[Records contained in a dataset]
=== Begin Enclosure ===
(* ===== verification/ServiceReload.v ===== *)
(** * Reloads, reservations and uses of the service manager

    What the steps of the machine of [Services] leave alone: definitions change only in a
    reload and under a reservation, uses are counted, and while a reservation runs its
    action nothing else replaces a definition or lets a caller in. *)
From S2P Require Import Prelude GoIO GoStrings Requirements Services ServiceHolds ServiceSafety.
Import Services Holds Safety.

Module Reload.
Local Open Scope nat_scope.

(** ** What most sections leave alone *)

Definition face (x : service) := (def x, driver x, invalidated x, active x).

(** No activity has a key that is not given out yet. *)
Definition fresh (m : Manager) : Prop := forall j p, acts m !! j = Some p -> j < next m.

Lemma Inv_fresh m : Inv m -> fresh m.
Proof. intros I j p. by apply act_allocated. Qed.

(** The activities are those of before, and new ones that are runs or goroutines of runs. *)
Record still (m m' : Manager) : Prop := {
  c_slot : applySlot m' = applySlot m;
  c_reload : reloadDone m' = reloadDone m;
  c_reserved : reserved m' = reserved m;
  c_next : next m <= next m';
  c_acts : forall j, j < next m -> acts m' !! j = acts m !! j;
  c_new : forall j p, next m <= j -> acts m' !! j = Some p ->
    (exists r stop, p = PRunBegin r stop) \/ (exists o d id c, p = PWake o d id c) \/ acts m !! j = Some p;
  c_fresh : fresh m -> fresh m'
}.

#[export] Instance still_refl : Reflexive still.
Proof. split; auto. Qed.

#[export] Instance still_trans : Transitive still.
Proof.
  intros a b c [] []. split; try congruence; try lia.
  - intros j Hj. rewrite c_acts1, c_acts0 by lia. done.
  - intros j p Hj Hp. destruct (decide (j < next b)) as [Hlt|Hge].
    + rewrite c_acts1 in Hp by done. eauto.
    + destruct (c_new1 j p) as [?|[?|Hb]]; [lia|done|by eauto..].
  - auto.
Qed.

(** The registered services, their definitions and their uses are the same too. *)
Record calm (m m' : Manager) : Prop := {
  c_still : still m m';
  c_face : forall s, face (svc m' s) = face (svc m s);
  c_services : services m' = services m
}.

#[export] Instance calm_refl : Reflexive calm.
Proof. split; [reflexivity|done..]. Qed.

#[export] Instance calm_trans : Transitive calm.
Proof. intros a b c [] []. split; [by transitivity b|congruence..]. Qed.

Lemma still_upd s f m : still m (upd s f m).
Proof. split; auto. Qed.

Lemma calm_upd s f m : (forall x, face (f x) = face x) -> calm m (upd s f m).
Proof.
  intros Hf. split; [apply still_upd| |done]. intros t. rewrite svc_upd.
  destruct (decide (t = s)) as [->|]; [apply Hf|done].
Qed.

(** A chain of updates that keep the face. *)
Ltac calm_upds :=
  repeat lazymatch goal with
  | |- calm ?m ?m => reflexivity
  | |- calm ?m (upd ?s ?f ?m1) =>
      transitivity m1; [|apply calm_upd; intros ?; cbv zeta; unfold external_if_unset; repeat case_match; done]
  end.

Lemma calm_spawn m p :
  (exists r stop, p = PRunBegin r stop) \/ (exists o d id c, p = PWake o d id c) -> calm m (spawn p m).
Proof.
  intros Hp. split; [|done|done]. split; try done; [cbn; lia| | |].
  - intros j Hj. cbn. rewrite lookup_insert_ne by lia. done.
  - intros j q Hj. cbn. intros [[<- <-]|[_ ?]]%lookup_insert_Some; tauto.
  - intros F j q. cbn. intros [[<- _]|[_ ?%F]]%lookup_insert_Some; lia.
Qed.

Lemma calm_notify b m : calm m (notify b m).
Proof. destruct b; [|done]. split; [split; auto|done..]. Qed.

Lemma calm_setState s st m : calm m (setState s st m).2.
Proof. by apply calm_upd. Qed.

Lemma calm_markRunning s b m : calm m (markRunning s b m).
Proof.
  unfold markRunning, setState. etransitivity; [|apply calm_notify].
  calm_upds.
Qed.

Lemma calm_failStart s e m : calm m (failStart s e m).
Proof. unfold failStart, setState. etransitivity; [|apply calm_notify]. calm_upds. Qed.

Lemma calm_hold o q m : calm m (holdRequirementLocked o q m).2.
Proof.
  unfold holdRequirementLocked. destruct (requirements (svc m o) !! _); [done|]. cbn [snd].
  etransitivity; [|by apply calm_upd]. etransitivity; [|by apply calm_upd].
  split; [|done|done]. split; try done; [cbn; lia|auto|]. intros F j p Hj%F. cbn. lia.
Qed.

Lemma calm_fire h m : calm m (fire h m).2.
Proof.
  unfold fire. destruct (holds m !! h) as [[o q [|]]|]; try done.
  set (m1 := m_holds _ _). assert (C1 : calm m m1) by (split; [split; auto|done..]).
  destruct (negb _); [done|]. cbv zeta. cbn [snd]. etransitivity; [exact C1|].
  set (m2 := upd q _ m1). assert (C2 : calm m1 m2) by (by apply calm_upd).
  destruct (_ && _); [|done]. etransitivity; [exact C2|]. split; [split; auto|done..].
Qed.

Lemma calm_detach s ids m : calm m (detachRequirementIDsLocked s ids m).2.
Proof.
  revert m. induction ids as [|id ids IH]; intros m; cbn [detachRequirementIDsLocked]; [done|].
  destruct (requirements (svc m s) !! id); [|apply IH].
  set (m1 := upd s _ m). specialize (IH m1). destruct (detachRequirementIDsLocked s ids m1). cbn [snd] in *.
  etransitivity; [|exact IH]. by apply calm_upd.
Qed.

Lemma calm_spawn_run s addr stop added m : calm m (spawn_run s addr stop added m).
Proof. unfold spawn_run. etransitivity; [|by apply calm_upd]. apply calm_spawn. left. eauto. Qed.

Lemma calm_spawn_wakes o d c ids m : calm m (spawn_wakes o d c ids m).
Proof.
  revert m. induction ids as [|id ids IH]; intros m; [done|]. cbn [spawn_wakes]. etransitivity; [|apply IH].
  apply calm_spawn. right. eauto.
Qed.

Lemma calm_refresh_case s st pe m : calm m (refresh_case s st pe m).2.
Proof.
  destruct st; cbn [refresh_case]; unfold setState.
  - destruct pe; [|case_bool_decide]; cbn [snd]; calm_upds.
  - pose proof (calm_detach s (filter (fun id => id ∉ []) (map fst (map_to_list (requirements
      (svc (upd s (w_runtimeAlive false) m) s))))) (upd s (w_runtimeAlive false) m)) as C.
    unfold detachRequirementsLocked. destruct (detachRequirementIDsLocked _ _ _) as [rel m1]. cbn [snd] in C.
    assert (C1 : calm m m1) by (etransitivity; [|exact C]; by apply calm_upd).
    repeat case_bool_decide; cbn [snd]; first [done|transitivity m1; [exact C1|calm_upds]].
  - cbn [snd]. calm_upds.
  - done.
Qed.

Lemma calm_refresh_items items m : calm m (refresh_items items m).2.
Proof.
  revert m. induction items as [|[[o ans] pe] items IH]; intros m; cbn [refresh_items]; [done|].
  destruct (_ || bool_decide (state (svc m (o_svc o)) = StateStarting)); [apply IH|]. destruct ans as [st|e].
  - pose proof (calm_refresh_case (o_svc o) st pe m) as C. destruct (refresh_case _ _ _ _) as [[rel ch] m1].
    specialize (IH (upd (o_svc o) bump_version m1)). destruct (refresh_items items _) as [[rel2 ch2] m2].
    cbn [snd] in *. etransitivity; [exact C|]. etransitivity; [|exact IH]. by apply calm_upd.
  - etransitivity; [|apply IH]. case_bool_decide; [by apply calm_upd|done].
Qed.

Lemma calm_hold_all s ids m : calm m (hold_all s ids m).2.
Proof.
  revert m. induction ids as [|id ids IH]; intros m; cbn [hold_all]; [done|].
  assert (Hrest : forall m1 (b : bool), calm m m1 ->
    calm m (let '(rest, m2) := hold_all s ids m1 in (if b then id :: rest else rest, m2)).2).
  { intros m1 b C. specialize (IH m1). destruct (hold_all s ids m1). cbn [snd] in *. by transitivity m1. }
  destruct (services m !! id) as [q|]; [|by apply (Hrest m false)].
  destruct (stopping (svc m q)); [by apply (Hrest m false)|].
  pose proof (calm_hold s q m) as C. destruct (holdRequirementLocked s q m) as [b m1]. by apply (Hrest m1 b).
Qed.

Section Steps.
Context `{UnicodeQuote}.

Lemma calm_refresh_reconcile l m : calm m (refresh_reconcile l m).2.
Proof.
  revert m. induction l as [|s l IH]; intros m; cbn [refresh_reconcile]; [done|].
  destruct (_ || negb (is_up (state (svc m s)))); [apply IH|].
  destruct (validateRequirementsLocked s m). { etransitivity; [|apply IH]. by apply calm_upd. }
  pose proof (calm_hold_all s (Requires (def (svc m s))) m) as C. destruct (hold_all _ _ _) as [added m1].
  cbn [snd] in C. destruct (bool_decide _); [etransitivity; [exact C|apply IH]|].
  specialize (IH (spawn_run s "" None added m1)). destruct (refresh_reconcile l _). cbn [snd] in *.
  etransitivity; [exact C|]. etransitivity; [apply calm_spawn_run|exact IH].
Qed.

Lemma calm_begin_ensure id addr m : calm m (begin_ensure id addr m).2.
Proof.
  unfold begin_ensure. destruct (services m !! id) as [s|]; [|done]. destruct (invalidated _); [done|].
  destruct (validateRequirementsLocked s m); [done|]. destruct (inflight _); [done|]. apply calm_spawn_run.
Qed.
End Steps.

(** ** Who holds the reload slot, and who waits for whom *)

Fixpoint parent_of (p : pc) : option nat :=
  match p with
  | PBegin _ _ _ _ _ parent | PWaitCall _ _ _ parent | PStop _ _ parent | PStopWait _ _ parent _
  | PStopping _ _ _ parent | PStopCheck _ _ _ parent | PStopRelease _ _ parent | PPrep _ _ parent
  | PAppIdle _ parent | PAppWait _ parent _ | PAppRec _ parent | PCheck _ _ _ parent | PCheckSaw _ _ _ parent =>
      parent
  | PAwait _ p => parent_of p
  | _ => None
  end.

(** A reload, of [Apply] or of a reservation. *)
Definition applies (p : pc) : bool :=
  match p with PPrep _ _ _ | PAppIdle _ _ | PAppWait _ _ _ | PAppRec _ _ => true | _ => false end.

(** A reservation between its two sections; the activity that keeps the others out; and
    the one that has the slot. *)
Fixpoint in_res (p : pc) : bool :=
  match p with
  | PResIdle _ | PResWait _ _ | PResAction | PResEnd _ => true
  | PAwait _ p => in_res p
  | _ => false
  end.
Definition in_reload (p : pc) : bool :=
  match p with PPrep _ _ None | PAppIdle _ None | PAppWait _ None _ => true | p => in_res p end.
Definition slot_of (p : pc) : bool :=
  match p with
  | PApplyCheck _ _ | PAppRec _ None | PResBegin _ | PSlot _ => true
  | p => in_reload p
  end.

Definition is_await (p : pc) : bool := match p with PAwait _ _ => true | _ => false end.

(** Where an activity goes on when a call it made returns. *)
Definition awaitable (p : pc) : bool :=
  match p with
  | PResAction | PRunRelease _ _ _ | PStopRelease _ _ _ | PRefRelease _ _ | PIdleStops _ | PRefStops _
  | PWakeRes _ _ _ _ _ => true
  | _ => false
  end.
=== End Enclosure ===
**DESCRIPTION OF THE TASK**
Return only the count of lines in the records that hold the word "markRunning".

**SOLUTION**
2